Course Instructor

Dr. Erika Kancler

Capstone Semester

Fall 2016

Document Type

Poster

Publication Date

5-16-2017

Abstract

Background: Atrial fibrillation (AF) is the most prevalent sustained cardiac arrhythmia seen in medical practice, affecting 33.5 million people worldwide. Arterial thromboembolism, particularly ischemic stroke (IS), is a significant complication of AF. The most widely recommended tool used to evaluate AF patient’s risk of IS is the CHA2DS2-VASc score, which assigns a numerical value to predetermined IS risk factors and allows an overall estimation of the patient’s risk by adding these individual numerical values together. Current guidelines offer varying recommendations regarding oral anticoagulation (OAC) therapy use in patients with varying CHA2DS2-VASc scores, especially in those patients with intermediate scores, and so it is difficult for clinicians to know whether OAC use for these patients is beneficial or incurring unnecessary risk.

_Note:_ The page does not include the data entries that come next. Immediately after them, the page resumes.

Definition finalizeRound : Async EndRoundResponse :=
  tryCatch
    (console CallEndRound ;;
     confirmation <- await EndRoundCall ;;
     modify (with_rgs
               (set_balance
                  (toNumber (amount (Types.balance confirmation)) / 1000000)%float)) ;;
     modify (with_rgs (set_endRoundResponse (Some confirmation))) ;;
     (if notNull (amount (Types.balance confirmation)) then setGameState rest
      else Ret tt) ;;
     b <- getBalance ;;
     console (LogFinalized b) ;;
     Ret confirmation)
    (fun error =>
       console (ErrorFinalize error) ;;
       Throw error).

Definition setAwaitingPick : Async unit := setGameState awaiting_pick.
Definition startResolving : Async unit := setGameState resolving.
Definition handleLoss : Async unit := setGameState rest.

End State.

(* ================================================================== *)
(** ** [game/gameRoundHelper.ts] *)

Definition set_cupInteractive (l : list bool) (m : Machine) : Machine :=
  match m with
  | mkMachine s _ dia chosen res ent tr => mkMachine s l dia chosen res ent tr
  end.

Definition set_diamondVisible (b : bool) (m : Machine) : Machine :=
  match m with
  | mkMachine s cups _ chosen res ent tr => mkMachine s cups b chosen res ent tr
  end.

Definition set_chosenIdx (c : option nat) (m : Machine) : Machine :=
  match m with
  | mkMachine s cups dia _ res ent tr => mkMachine s cups dia c res ent tr
  end.

Definition set_pickResolved (b : bool) (m : Machine) : Machine :=
  match m with
  | mkMachine s cups dia chosen _ ent tr => mkMachine s cups dia chosen b ent tr
  end.

Definition set_entropy (l : list nat) (m : Machine) : Machine :=
  match m with
  | mkMachine s cups dia chosen res _ tr => mkMachine s cups dia chosen res l tr
  end.

(** The options of [handleGameRound] that steer it.  The sprites live in the
    machine; [liftCup], [lowerCup], [onBalanceUpdate] and [showWinModal] are
    the caller's and appear as calls in the trace.  [onRest] is the caller's
    too: the call is traced and [onRest] says what it does to the session. *)
Record GameRoundOptions : Type := mkOptions {
  hasLayout : bool;
  hasShowWinModal : bool;
  skipAnimation : bool;
  forceEndRound : bool;
  onRest : Session -> Session
}.
(** * Text-to-SQL converter: the phrase translator of the Express backend

    A shallow embedding of [generateSQLFromText] and its helpers
    ([extractWhereConditions], [findBestColumnMatch], [extractColumns],
    [extractOrderBy], [extractColumnForAggregate], [extractLimit]) together
    with the part of JavaScript they run on: string methods, a backtracking
    regular-expression matcher in the style of the ECMAScript pattern
    semantics, and exceptions.

    Strings are sequences of 8-bit code units, read as the code units
    U+0000 .. U+00FF of a JavaScript string. *)

From Stdlib Require Import String Ascii List Bool Arith Lia.
Import ListNotations.
Open Scope list_scope.
Open Scope string_scope.

(* ===================================================================== *)
(** ** Code units *)
(* ===================================================================== *)

Module CodeUnit.

Definition code (c : ascii) : nat := nat_of_ascii c.

Definition inRange (lo hi : nat) (c : ascii) : bool :=
  Nat.leb lo (code c) && Nat.leb (code c) hi.

Definition is_code (n : nat) (c : ascii) : bool := Nat.eqb (code c) n.

Definition isUpperAZ (c : ascii) : bool := inRange 65 90 c.
Definition isLowerAZ (c : ascii) : bool := inRange 97 122 c.
Definition isDigit (c : ascii) : bool := inRange 48 57 c.

(** The basic word characters of [\w] and [\b]: [A-Za-z0-9_]. *)
Definition isWordChar (c : ascii) : bool :=
  isUpperAZ c || isLowerAZ c || isDigit c || is_code 95 c.

(** WhiteSpace and LineTerminator below U+0100: TAB, LF, VT, FF, CR,
    SPACE and NO-BREAK SPACE.  This is the set of [\s] and of [trim]. *)
Definition isWhiteSpace (c : ascii) : bool :=
  inRange 9 13 c || is_code 32 c || is_code 160 c.

(** [.] matches everything but a line terminator. *)
Definition isLineTerminator (c : ascii) : bool :=
  is_code 10 c || is_code 13 c.

(** Lower-case mapping: [A-Z] and U+00C0 .. U+00DE without U+00D7. *)
Definition toLower (c : ascii) : ascii :=
  if isUpperAZ c || (inRange 192 222 c && negb (is_code 215 c))
  then ascii_of_nat (code c + 32) else c.

(** Upper-case mapping restricted to the code units whose upper-case form
    is again a single code unit below U+0100: [a-z] and U+00E0 .. U+00FE
    without U+00F7. *)
Definition toUpper (c : ascii) : ascii :=
  if isLowerAZ c || (inRange 224 254 c && negb (is_code 247 c))
  then ascii_of_nat (code c - 32) else c.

Objective: The purpose of this review is to evaluate the net clinical benefit (NCB) when comparing IS risk to that of hemorrhagic complications when prescribing OAC therapy to patients who have at least 1 nongender-related (NGR) risk factor for IS or an intermediate CHA2DS2-VASc score.

Design: Systematic literature review.

Methods: Searches were performed on the PubMed database. The search terms used were “Atrial Fibrillation” and “CHA2DS2-VASc” with filters for full text and English.

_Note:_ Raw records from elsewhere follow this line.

(* ===== verification/Prelude.v ===== *)
(** * cpu2tensor: a verification of its Python code

    cpu2tensor turns the execution of a CPU into tensors. A native worker
    (a QEMU plugin and its host) streams fixed-size frames over TCP; the
    Python package reads them into batches of columns. A second family of
    captures reads hardware tracing (perf on Linux, WPR on Windows), and the
    examples build model features and training policies on top. This library
    models the Python code, file by file, and proves what its parts promise.

    ** How the parts interact

    [pool.py] connects to a worker, receives frames, has the native decoder
    unpack them and yields [batch.py]'s batches, grouped by [_batching.py] and
    moved by [_device.py]; a run ends with an outcome of [terminal.py].
    [_multipool.py] runs one pool per worker in threads behind one iterator.
    [stdio.py] and [kernel.py] drive one worker interactively and wrap it for
    Gymnasium. [hardware.py] opens, arms, reads and closes perf events, for one
    signal or for several at once; [windows_hardware.py] does so through WPR.
    [hardware_multimodal_features.py] turns a multimodal capture into one row
    of the tensors of [hardware_multimodal.py]; [hardware_pretraining_health.py]
    decides from health records what a training campaign may do next;
    [hardware_multimodal_experiment.py] plans a corpus, captures, admits, collects
    and seals its executions, and trains and judges models on it;
    [benchmark_capture.py] runs commands and counts their traces as an
    independent reader; [hardware_multimodal_capture.py] qualifies a host and
    [hardware_triage_benchmark.py] fits and judges the frozen model of
    [hardware_triage.py].
    The learning examples turn batches into datasets and models:
    [pretrain_kernel.py] trains from several workers through a bounded queue,
    [observe_context.py] gives each block the CR3 in force, [learn_trace.py]
    counts the digits a program handled, [collect_layout.py] and
    [learn_layout.py] learn paths across load addresses of one executable;
    [benchmark_pipeline.py] measures a pool and a small model behind it;
    [learn_kernel.py], [custom_kernel_actions.py] and [learn_stdio.py] act on
    an interactive worker and check or learn from its answers;
    [build_initramfs.py] packs the guest that a kernel worker boots.

    ** Files, in dependency order (sources under [src/python/cpu2tensor])

    - [Prelude]: results and exceptions as Python classes with their bases,
      [raise! c m when b in k], lists, dictionaries in insertion order,
      little-endian integers and [struct], sums, and the shared tactics and hints.
    - [Monad]: mutable state with exceptions, [try]/[finally], and the rules to
      reason about it ([wp], kept invariants).
    - [Batch]: [batch.py]; tensors are a dtype, a device, a shape and elements.
    - [Device]: [_device.py], [to_device].  [Batching]: [_batching.py].
    - [Wire]: [wire.py] and the C++ header codec it relies on
      ([native/core/trace.cpp], [native/python/module.cpp]).
    - [Terminal]: [terminal.py].  [PoolBatch]: [pool.py], [_tensor] and [_batch].
    - [Pool]: the rest of [pool.py]; [PoolReceive], [PoolRead] and [PoolOutcome]
      hold its theorems.
    - [MultiPool]: [_multipool.py] as a step relation over all interleavings.
    - [Stdio]: [stdio.py] and [kernel.py]; [StdioProofs] the invariant,
      [StdioRuns] the contract, [StdioGym] the wrapper class.
    - [HardwareDecode], [HardwareConfig], [HardwareHost], [HardwareCapture],
      [HardwareMultimodal]: [hardware.py] - its decoding, its configuration and
      event attributes, the system calls, [PerfCapture], [PerfMultimodalCapture].
    - [Floats]: binary64 and binary32 arithmetic, on [SpecFloat].
    - [Health], [HealthProofs]: [examples/hardware_pretraining_health.py].
    - [WindowsHardware], [WprProfile]: [windows_hardware.py].
    - [TraceCounter], [TraceChunks], [TraceProgress], [FileSearch]:
      [examples/benchmark_capture.py], [TraceCounter] and [file_contains].
    - [ModelBatch], [ModelMasks]: [examples/hardware_multimodal.py], its
      batches, masks and scoring plans.
    - [Features], [FeatureLanes], [FeatureCells]:
      [examples/hardware_multimodal_features.py]; [FeatureCapture] composes it
      with the capture, [ModelValid] says what a valid model batch is.
    - [ExperimentCapture], [ExperimentAdmission], [ExperimentPlan],
      [ExperimentCorruptions], [ExperimentCollect], [ExperimentCustody],
      [ExperimentEvaluate]: [examples/hardware_multimodal_experiment.py] - the
      capture of one gated target and its admission, the plan of a corpus, the
      corrupted evaluation batches, the collection loop and its books, the sealed
      files and their loading, training and evaluation.
    - [MaskedModel]: the rest of [examples/hardware_multimodal.py] - the masked
      model around its network: checks, training, scoring, checkpoints.
    - [TraceSketch]: [examples/hardware_triage.py], the sketches of raw traces,
      with the native implementation ([native/python/module.cpp]);
      [FloatExact], [SketchTorch], [SketchExact], [SketchNative] and
      [SketchChecks] hold its theorems.
    - [PretrainData], [PretrainQueue], [PretrainTrain]:
      [examples/pretrain_kernel.py] - pairs of blocks, minibatches in owned
      storage and the held-out reservoir; the queue of reader threads as a step
      relation; the training loop.
    - [ContextBlocks]: [examples/observe_context.py].
    - [DigitCounts], [DigitDataset], [DigitCollect], [DigitTrain]:
      [examples/learn_trace.py] - symbols and counting, inputs, validation and
      split, collection, training.
    - [Initramfs]: [examples/build_initramfs.py], with a reader of its format.
    - [LayoutData], [LayoutTokens], [LayoutTrain]: [examples/learn_layout.py] -
      validation and features, what tokens show, training and the run;
      [LayoutCollect]: [examples/collect_layout.py].
    - [PipelineSummary], [PipelineBench]: [examples/benchmark_pipeline.py] - the
      features of a batch; the measured run with its accounts and files.
    - [KernelPolicy]: [examples/learn_kernel.py].  [GuestActions]:
      [examples/custom_kernel_actions.py] and [examples/learn_stdio.py].
    - [CaptureRun], [CaptureReport], [CaptureManifest]: the rest of
      [examples/benchmark_capture.py] - one run of a case, the rounds and their
      summary, the manifest.
    - [TriagePca]: the model of [examples/hardware_triage.py]; [TriageBench]:
      [examples/hardware_triage_benchmark.py]; [CaptureQualify]:
      [examples/hardware_multimodal_capture.py].

    A definition keeps the name of the function it translates where the name is
    free; a loop body or an [except] clause that is reasoned about alone has a
    definition of its own. Objects are records passed explicitly, exceptions are
    values carrying their class and message, generators are functions from a
    resume point to the next one.

    ** What the theorems show

    - The reader: framing does not depend on how the stream is cut
      ([receive_frame_exact], [read_is_function_of_bytes]); read-ahead never
      waits ([ready_frame_is_received]); columns hold the decoded bytes
      ([batch_columns_exact]); the outcome, the exception and the summaries
      agree ([read_outcome_consistent], [deadline_report_verified]); it ends
      ([read_terminates]) and closes its sockets ([read_closes_every_socket]).
    - Collation and upload: nothing is lost, repeated or reordered
      ([collator_fifo], [merge_batches_rows], [to_device_lossless]) within
      bounded memory ([collator_accounting], [collator_limits]).
    - Groups of workers, in every interleaving: order, faithful results, no
      deadlock ([group_delivers_in_order], [group_result_faithful],
      [group_progress], [rotation_serves_waiting_worker]).
    - Interactive runs: [stdio_invariant], [step_sends_exactly],
      [next_reaches_boundary], [stale_iterator_isolated], [gym_step_contract].
    - Hardware captures: decoding is all or nothing ([decode_records_exact],
      [ring_bytes_exact], [counter_group_exact]); a stop returns only complete
      data ([stop_returns_complete], [multimodal_stop_honest]); nothing leaks
      whatever call fails ([capture_releases], [multimodal_releases],
      [wpr_releases]).
    - Health policy: [validate_exact], [decision_bounded], [decision_total],
      [campaign_bounded].
    - Counting a trace: [chunking_irrelevant], [finished_trace_sound],
      [file_contains_exact].
    - Features and masks: [featurize_order_free], [pt_features_conserve],
      [pebs_samples_bucketed], [training_masks_sound], [scoring_plans_cover];
      what a capture returns is what the featurizer takes
      ([stopped_capture_accepted]).
    - Building a corpus: a plan is an exact partition ([plan_exact]); a target
      never outlives its capture ([execution_contained]), which is admitted or
      refused on its evidence ([complete_capture_admitted]); the books account
      for every attempt ([collection_accounts]); a sealed corpus loads exactly as
      captured or not at all, whichever write fails ([corpus_custody]), and is
      never overwritten ([sealed_corpus_kept]); corrupted batches stay valid
      ([corruptions_valid]).
    - The masked model: training always has something to reconstruct
      ([training_returns]), a score looks at every available token
      ([scoring_exact]), a frozen model survives its checkpoint
      ([checkpoint_roundtrip]); models and thresholds never see what they are judged
      on ([evaluation_blind]), which is exactly what the plan set aside
      ([evaluation_accounts]).
    - Raw trace sketches: the batched torch code and the native loop, with its
      counters in floats, return the sketch of each trace ([sketch_exact]).
    - Training from workers: the queue delivers in order and never blocks
      ([queue_delivers_exactly], [queue_progress]); training is a function of
      the pairs, not of the schedule ([train_refines],
      [training_schedule_free]); minibatches own their storage
      ([minibatches_own_storage]); the reservoir is fair ([reservoir_exact]).
    - Datasets: batching never shows ([digit_counts_exact],
      [cr3_of_whole_run], [layout_samples_exact]); what validation accepts
      ([dataset_accepted_exactly], [layout_dataset_accepted_exactly]); a
      collected dataset says what ran ([collected_dataset_sound],
      [layout_pipeline_faithful]); training and held-out rows stay apart
      ([split_keeps_apart], [heldout_labels_only_score], [digit_training_honest]).
    - Layout learning: tokens do not depend on the load address
      ([relocation_invariant]) and only numbers can stop a run
      ([layout_run_total]).
    - Judging a model and a host: every family is captured equally often and the
      model has seen nothing of what it is judged on ([triage_run_sound],
      [triage_blind], [left_out_blind]); a checkpoint loads as the model it was
      ([pca_checkpoint_roundtrip]); a qualified host has shown what the report
      claims ([qualification_honest]).
    - Measured captures: an "ok" is backed by a clean exit and a sealed trace, and
      no run leaves a process or a pipe ([case_run_honest]); every case of an
      accepted manifest runs in every round ([manifest_benchmark_complete]).
    - Measured runs: a report accounts for every batch, a failure for every batch
      before it ([benchmark_accounts]); padding bytes change no feature
      ([summary_exact_bytes]).
    - Acting on a guest: what a run that returns has sent, checked and been
      rewarded for ([kernel_run_checked], [actions_run_checked],
      [digit_run_honest]), from exact counts ([block_features_exact]).
    - The guest image: a reader of the archive finds the guest's files
      ([initramfs_holds_guest]).

    ** Interfaces and assumptions

    Code that is not Python code of the package is an interface or an argument:
    sockets ([SocketOps], with their documented behaviour in [SocketLaws] and
    [ReliableSocket]), the stateful native payload decoder ([NativeDecoder], any
    function of its state and bytes), the perf system calls and the memory they
    map ([machine]: every call may fail), the [wpr] tool ([Recorder]), JSON,
    ISO timestamps, [urlsplit], random generators ([RandomOps], whose [shuffle]
    permutes and [sample] draws a part: [RandomLaws]), the target process of an
    execution ([child]: anything it prints or returns; killing it and collecting
    its output do not fail), the C library's [log1p] and [pow], torch's random
    draws and permutations ([RandintOps], [DrawOps], [PermOps]), its
    [searchsorted] ([SearchOps]) and float comparison ([FloatOps]), the guest of
    the acting clients ([GuestOps], any behaviour); [...Laws] state what is relied
    on. Networks are arguments of the training loops: the
    scores of a row or a minibatch, the loss, the gradient step, and whether they
    are finite. Each interface has an instance, used by the witnesses.

    ** Bounds and fuel

    Loops that follow a stream take fuel; [read_terminates] and
    [next_reaches_boundary] show that more fuel than bytes left is enough, and
    the receive, decode, merge and counting loops compute theirs from the input
    (the proofs show that it never runs out). [make_inputs] has the attempts
    of the code. [group_progress] and [queue_progress] need no fuel: the group
    and the queue are relations. Machine integers are [Z] with their width checked
    or wrapped where the code or [struct] does so.

    ** Not modelled

    The native producers (QEMU plugin, worker, trace writer), since the reader's
    theorems hold for every byte stream; the numerics of neural networks,
    gradients and baselines; the bytes of checkpoint and tensor files;
    the timing of phases, resource usage, file digests and the identity of hosts
    in reports; notebooks; argument parsers; memory allocation failures and
    signals. *)

From stdpp Require Export base tactics list strings numbers gmap pretty.
From Stdlib Require Export ZArith Lia.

Results: The PubMed search resulted in finding three articles Chao T-F et al.,1 Faucher L et al.,2 and Joundi RA et al.3

Conclusions: Based on our review of the current literature, we found that the presence of even 1 NGR risk factor significantly increases a patient’s risk of IS. Therefore, we agree with the European Society of Cardiology (ESC) and National Institute for Health and Care Excellence (NICE) guidelines that support considering OAC therapy in AF patients with 1 NGR risk factor, and we suggest that the American College of Cardiology, American Heart Association, and the Heart Rhythm Society (ACC/AHA/HRS) guidelines follow suit.